A menção do presidente do CNAB deve-se ao fato de que Sérgio Camargo é filho de Oswaldo Camargo, ilustre escritor e poeta antirracista negro.
O músico e produtor cultural Oswaldo de Camargo Filho, o Wadico Camargo, já foi às redes sociais para protestar contra o comportamento do seu irmão, Sergio Nascimento de Camargo, na presidência da Fundação Palmares.
“Tenho vergonha de ser irmão desse capitão do mato”, escreveu Wadico, em sua página no Facebook.
A Coalizão Negra por Direitos – organização que reúne 150 entidades – também entrou com uma representação na Procuradoria dos Direitos do Cidadão do Ministério Público Federal na quarta-feira (3) pedindo a abertura de inquérito para apurar os desmandos de Sérgio Camargo à frente da Fundação Palmares.
Leia aqui a íntegra da representação da Coalizão Negra por Direitos
“A perseguição ao movimento negro está na agenda prioritária de ação do Sr. Sergio Camargo, que já declarou que “sente asco e vergonha da negrada militante” chamando-os de “escravos da esquerda”. A sua gestão à frente da Fundação Palmares é de aniquilação das nossas lutas, nossa história e nossa memória”, diz a representação.

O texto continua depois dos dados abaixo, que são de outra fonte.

(** ** The end of a run *)

(** C1, on the code: started and left alone, the bird is below the
    bottom of the canvas from frame 37 on (its bottom edge at 611.2),
    yet with no pipe in the collection the frames report no collision
    and the state stays playing; the run ends in frame 113, the first
    with a pipe. *)
Theorem C1_bounds_unchecked_without_pipes :
  let g := run canvas (idleSession 36) initial in
  let g' := gameLoop canvas (37 * 16) (num 0.5) g in
  reachable canvas g
  /\ summary g = (playing, 0, 0, 0%nat)%Z
  /\ y (birdRef g') + BIRD_SIZE = num 611.2
  /\ (y (birdRef g') + BIRD_SIZE >=? height canvas) = true
  /\ summary g' = (playing, 0, 0, 0%nat)%Z
  /\ summary (run canvas (idleSession 112) initial) = (playing, 0, 0, 0%nat)%Z
  /\ summary (run canvas (idleSession 113) initial) = (gameOver, 0, 0, 1%nat)%Z.
Proof.
  intros g g'.
  split; [apply reachable_run; [constructor | vm_compute; reflexivity] |].
  assert (Hrun : (summary g,
                  Qc_eq_bool (y (birdRef g') + BIRD_SIZE) (num 611.2),
                  (y (birdRef g') + BIRD_SIZE >=? height canvas),
                  summary g',
                  summary (run canvas (idleSession 113) initial))
                 = ((playing, 0, 0, 0%nat)%Z, true, true,
                    (playing, 0, 0, 0%nat)%Z, (gameOver, 0, 0, 1%nat)%Z))
    by (vm_compute; reflexivity).
  destruct (triple_inj _ _ _ _ _ _ Hrun) as [Hfirst [Hafter Hend]].
  destruct (triple_inj _ _ _ _ _ _ Hfirst) as [Hbefore [Hedge Hout]].
  split; [exact Hbefore |].
  split; [apply Qc_eq_bool_correct; exact Hedge |].
  split; [exact Hout |]. split; [exact Hafter |].
  split; [vm_compute; reflexivity | exact Hend].
Qed.

(** C2, on the code: in frame 199 of the session the first pipe is
    passed, which brings the score from 0 to 1, and the bird hits the
    bottom segment of the second pipe; the run ends with score 1 and
    the high score is set to max(0, 0) = 0. *)
Theorem C2_highScore_misses_last_point :
  let g := run canvas lateScoreSession initial in
  let g' := gameLoop canvas (199 * 52) (num 0.4) g in
  reachable canvas g
  /\ summary g = (playing, 0, 0, 5%nat)%Z
  /\ summary g' = (gameOver, 1, 0, 5%nat)%Z
  /\ (highScore g' =? Z.max (highScore g) (score g'))%Z = false.
Proof.
  intros g g'.
  split; [apply reachable_run; [constructor | vm_compute; reflexivity] |].
  assert (Hrun : (summary g, summary g',
                  (highScore g' =? Z.max (highScore g) (score g'))%Z)
                 = ((playing, 0, 0, 5%nat)%Z, (gameOver, 1, 0, 5%nat)%Z, false))
    by (vm_compute; reflexivity).
  exact (triple_inj _ _ _ _ _ _ Hrun).
Qed.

Mais frases de Sérgio Camargo:
* “A escravidão era um negócio lucrativo tanto para os africanos que escravizavam, quanto para os europeus que traficavam escravos. A diferença é que os europeus não escravizam mais. Já os africanos…”.
* “É inacreditável que tenham tentado ligar nosso presidente ao assassinato dessa mulher sem valor. É preciso que Marielle morra, só assim ela deixará de encher o saco!”.
* “A escravidão foi terrível, mas benéfica para os descendentes”.